The opening scene shows mother and father Anderson coming home from a night out after which they discover that their daughter Maisie has mysteriously disappeared. However, there’s no trace or indication of a violent kidnapping. She simply vanished into thin air. In the next scene, we witness a family gathering. A family dinner where it’s abundantly clear that the pain of losing their child is still there, resulting in snappy conversations in a tense atmosphere. Until suddenly strange light phenomena are seen by Ray (Mel Raido) and he and the other present men suggest investigating the seeings. When they arrive in the forest and witness more spheres flying around and one of them disappears without a trace, they realize there’s more to it than some inexplicable weather phenomenon or local rascals playing with fireworks.

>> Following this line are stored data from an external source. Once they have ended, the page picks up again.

(** X2. The counters of a summary fit together: none is negative; a
    status counts as at most one of error, clean, or needing a push or a
    pull; every diverged status needs both a push and a pull and is at
    conflict risk; every status at conflict risk needs a pull and is
    diverged or has a dirty tree. *)
Theorem summary_counters_consistent (statuses : list RepositoryStatus.t) :
  let s := FleetManager.get_summary statuses in
  (0 <= FleetSummary.clean s /\ 0 <= FleetSummary.need_push s
   /\ 0 <= FleetSummary.need_pull s /\ 0 <= FleetSummary.diverged s
   /\ 0 <= FleetSummary.dirty s /\ 0 <= FleetSummary.conflict_risk s
   /\ 0 <= FleetSummary.errors s)
  /\ FleetSummary.errors s + FleetSummary.clean s
     + (FleetSummary.need_push s + FleetSummary.need_pull s
        - FleetSummary.diverged s)
     <= FleetSummary.total s
  /\ FleetSummary.diverged s <= FleetSummary.need_push s
  /\ FleetSummary.diverged s <= FleetSummary.conflict_risk s
  /\ FleetSummary.conflict_risk s <= FleetSummary.need_pull s
  /\ FleetSummary.conflict_risk s
     <= FleetSummary.diverged s + FleetSummary.dirty s
  /\ FleetSummary.dirty s <= FleetSummary.total s.
Proof.
  intros s. subst s. rewrite summary_fields. cbn [FleetSummary.total
    FleetSummary.clean FleetSummary.need_push FleetSummary.need_pull
    FleetSummary.diverged FleetSummary.dirty FleetSummary.conflict_risk
    FleetSummary.errors].
  split; [repeat split; apply count_of_nonneg|].
  induction statuses as [|x l IH];
    [rewrite !count_of_nil; unfold Builtins.len; simpl; lia|].
  rewrite !count_of_cons, len_cons.
  assert (Hx : b2z (in_error x) + b2z (all_clean x)
               + (b2z (RepositoryStatus.needs_push x)
                  + b2z (RepositoryStatus.needs_pull x)
                  - b2z (RepositoryStatus.is_diverged x)) <= 1
               /\ b2z (RepositoryStatus.is_diverged x)
                  <= b2z (RepositoryStatus.needs_push x)
               /\ b2z (RepositoryStatus.is_diverged x)
                  <= b2z (RepositoryStatus.has_conflict_risk x)
               /\ b2z (RepositoryStatus.has_conflict_risk x)
                  <= b2z (RepositoryStatus.needs_pull x)
               /\ b2z (RepositoryStatus.has_conflict_risk x)
                  <= b2z (RepositoryStatus.is_diverged x) + b2z (tree_dirty x)
               /\ b2z (tree_dirty x) <= 1).
  { unfold in_error, all_clean, tree_dirty, RepositoryStatus.has_conflict_risk,
      RepositoryStatus.needs_push, RepositoryStatus.needs_pull,
      RepositoryStatus.is_diverged.
    destruct (RepositoryStatus.sync_status x),
      (RepositoryStatus.working_tree_status x); cbn; lia. }
  lia.
Qed.

Lemma extend_loop {K A} (all : list (K * list A)) (acc : list A) :
  fold_left (fun acc rs => acc ++ rs.2) all acc = acc ++ concat (map snd all).
Proof.
  revert acc. induction all as [|rs all IH]; intros acc; simpl.
  - rewrite app_nil_r. reflexivity.
  - rewrite IH, <- app_assoc. reflexivity.
Qed.

Lemma summary_app (l1 l2 : list RepositoryStatus.t) :
  FleetManager.get_summary (l1 ++ l2)
  = summary_add (FleetManager.get_summary l1) (FleetManager.get_summary l2).
Proof.
  rewrite !summary_fields. unfold summary_add. simpl.
  rewrite !count_of_app. unfold Builtins.len. rewrite length_app.
  f_equal. lia.
Qed.

(** X3. The combined summary over several roots is the field-by-field sum
    of the summaries of the roots; without roots it is all zero. *)
Theorem multi_root_summary_adds_up
    (all_statuses : list (Path * list RepositoryStatus.t)) :
  MultiRootFleetManager.get_summary all_statuses
  = fold_right summary_add (FleetSummary.new 0)
      (map (fun rs => FleetManager.get_summary rs.2) all_statuses).
Proof.
  unfold MultiRootFleetManager.get_summary. cbv zeta.
  rewrite extend_loop. simpl app.
  change (locals (for_ ?l FleetManager.tally (FleetSummary.new (Builtins.len ?l))))
    with (FleetManager.get_summary l).
  induction all_statuses as [|[root statuses] rest IH]; [reflexivity|].
  simpl. rewrite summary_app, IH. reflexivity.
Qed.

(** ** Sync operation summaries *)

Lemma sum_ones_from {A} (l : list A) (a : Z) :
  fold_left Z.add (map (fun _ => 1) l) a = a + Builtins.len l.
Proof.
  unfold Builtins.len. revert a.
  induction l as [|x l IH]; intros a; simpl fold_left; [simpl; lia|].
  rewrite IH. simpl length. lia.
Qed.

Lemma sum_ones {A} (p : A -> bool) (l : list A) :
  Builtins.sum (map (fun _ => 1) (List.filter p l)) = count_of p l.
Proof. unfold Builtins.sum. rewrite sum_ones_from. reflexivity. Qed.

Lemma count_of_split {A} (p : A -> bool) (l : list A) :
  count_of p l + count_of (fun x => negb (p x)) l = Builtins.len l.
Proof.
  induction l as [|x l IH]; [reflexivity|].
  rewrite !count_of_cons, len_cons. destruct (p x); simpl; lia.
Qed.

Lemma len_flatten {K A} (per_root : list (K * list A)) :
  Builtins.len (SyncOperationSummary.flatten per_root)
  = Builtins.sum (map (fun kr => Builtins.len kr.2) per_root).
Proof.
  unfold Builtins.sum.
  assert (H : forall a,
             fold_left Z.add (map (fun kr : K * list A => Builtins.len kr.2)
                                per_root) a
             = a + Builtins.len (SyncOperationSummary.flatten per_root)).
  { induction per_root as [|kr per_root IH]; intros a; simpl.
    - unfold Builtins.len. simpl. lia.
    - rewrite IH. unfold Builtins.len. rewrite length_app. lia. }
  rewrite H. lia.
Qed.

(** X4. A sync summary loses no result and counts none twice: for each
    of fetch, pull and push, the succeeded and the failed counts are the
    numbers of results with and without [success], and together they are
    the number of results, over one root and over several. *)
Theorem sync_summary_partitions_results :
  (forall fetch_results pull_results push_results,
     let s := SyncOperationSummary.from_results fetch_results pull_results
                push_results in
     SyncOperationSummary.fetched s
       = count_of OperationResult.success fetch_results
     /\ SyncOperationSummary.pulled s
        = count_of OperationResult.success pull_results
     /\ SyncOperationSummary.pushed s
        = count_of OperationResult.success push_results
     /\ SyncOperationSummary.fetched s + SyncOperationSummary.fetched_failed s
        = Builtins.len fetch_results
     /\ SyncOperationSummary.pulled s + SyncOperationSummary.pulled_failed s
        = Builtins.len pull_results
     /\ SyncOperationSummary.pushed s + SyncOperationSummary.pushed_failed s
        = Builtins.len push_results)
  /\ (forall fetch_results pull_results push_results,
        let s := SyncOperationSummary.from_multi_root_results fetch_results
                   pull_results push_results in
        SyncOperationSummary.fetched s + SyncOperationSummary.fetched_failed s
          = Builtins.sum (map (fun kr => Builtins.len kr.2) fetch_results)
        /\ SyncOperationSummary.pulled s + SyncOperationSummary.pulled_failed s
           = Builtins.sum (map (fun kr => Builtins.len kr.2) pull_results)
        /\ SyncOperationSummary.pushed s + SyncOperationSummary.pushed_failed s
           = Builtins.sum (map (fun kr => Builtins.len kr.2) push_results)).
Proof.
  assert (Hone : forall f p u,
             let s := SyncOperationSummary.from_results f p u in
             SyncOperationSummary.fetched s = count_of OperationResult.success f
             /\ SyncOperationSummary.pulled s
                = count_of OperationResult.success p
             /\ SyncOperationSummary.pushed s
                = count_of OperationResult.success u
             /\ SyncOperationSummary.fetched s
                + SyncOperationSummary.fetched_failed s = Builtins.len f
             /\ SyncOperationSummary.pulled s
                + SyncOperationSummary.pulled_failed s = Builtins.len p
             /\ SyncOperationSummary.pushed s
                + SyncOperationSummary.pushed_failed s = Builtins.len u).
  { intros f p u. unfold SyncOperationSummary.from_results. simpl.
    rewrite !sum_ones.
    repeat split; try reflexivity;
      apply (count_of_split OperationResult.success). }
  split; [exact Hone|].
  intros F P U. unfold SyncOperationSummary.from_multi_root_results.
  cbv zeta. rewrite <- !len_flatten.
  destruct (Hone (SyncOperationSummary.flatten F)
              (SyncOperationSummary.flatten P)
              (SyncOperationSummary.flatten U)) as (_ & _ & _ & H1 & H2 & H3).
  auto.
Qed.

I have to admit that director Carl Strathie knows how to mix different genres in an ingenious way. In general, you think that for the umpteenth time, alien green creatures are randomly abducting people to use them as guinea pigs for their experiments. Or maybe Martians who just dropped by to get acquainted. However, don’t expect impressive images of colossal intergalactic spacecraft. It’s limited to bright shining lights during a foggy night. Even though there are similarities with for example Close Encounters of the Third Kind, you won’t be awed by an immense spaceship with lighting like the dance floor in Saturday Night Fever. Next, you get the feeling that you are watching a scary horror where household objects defy the laws of gravity and where lights start to flicker. And as a basis, you have a family drama about missing a loved one and the accompanying grieving process.
And if these aren’t enough film genres, there’s the very surprising denouement, after which the whole is suddenly approached from a completely different perspective. The sci-fi aspect fades into the background and a crime mystery demands attention. The ending is overwhelming and most will react in a similar way as I did. “Ah, that’s what’s going on” as I thought at that moment. All I wondered is the origin of the entities that provide the clarification. Aliens? Or spiritual manifestations? Not that this matters. The end result is what counts. And thanks to this highly original twist, this film effortlessly rises above average.
Dark Encounter is a low-budget film with an original approach. Despite the fact they diligently borrowed from other well-known films, Dark Encounter pleasantly surprised me. And not just because of the originality of the story. But also because of the acting by the almost unknown cast (especially Laura Fraser). Plus the excellent soundtrack and sound effects. And the nostalgic feeling it gave me. It reminded me several times of similar films from the 80s. And the overall mood they managed to create. There’s something else that surprised me after reading about it. It seems as if it all takes place in the U.S. during that period. And yet this movie was entirely filmed in the UK with English actors. Amazing. In short, this SF is highly recommended.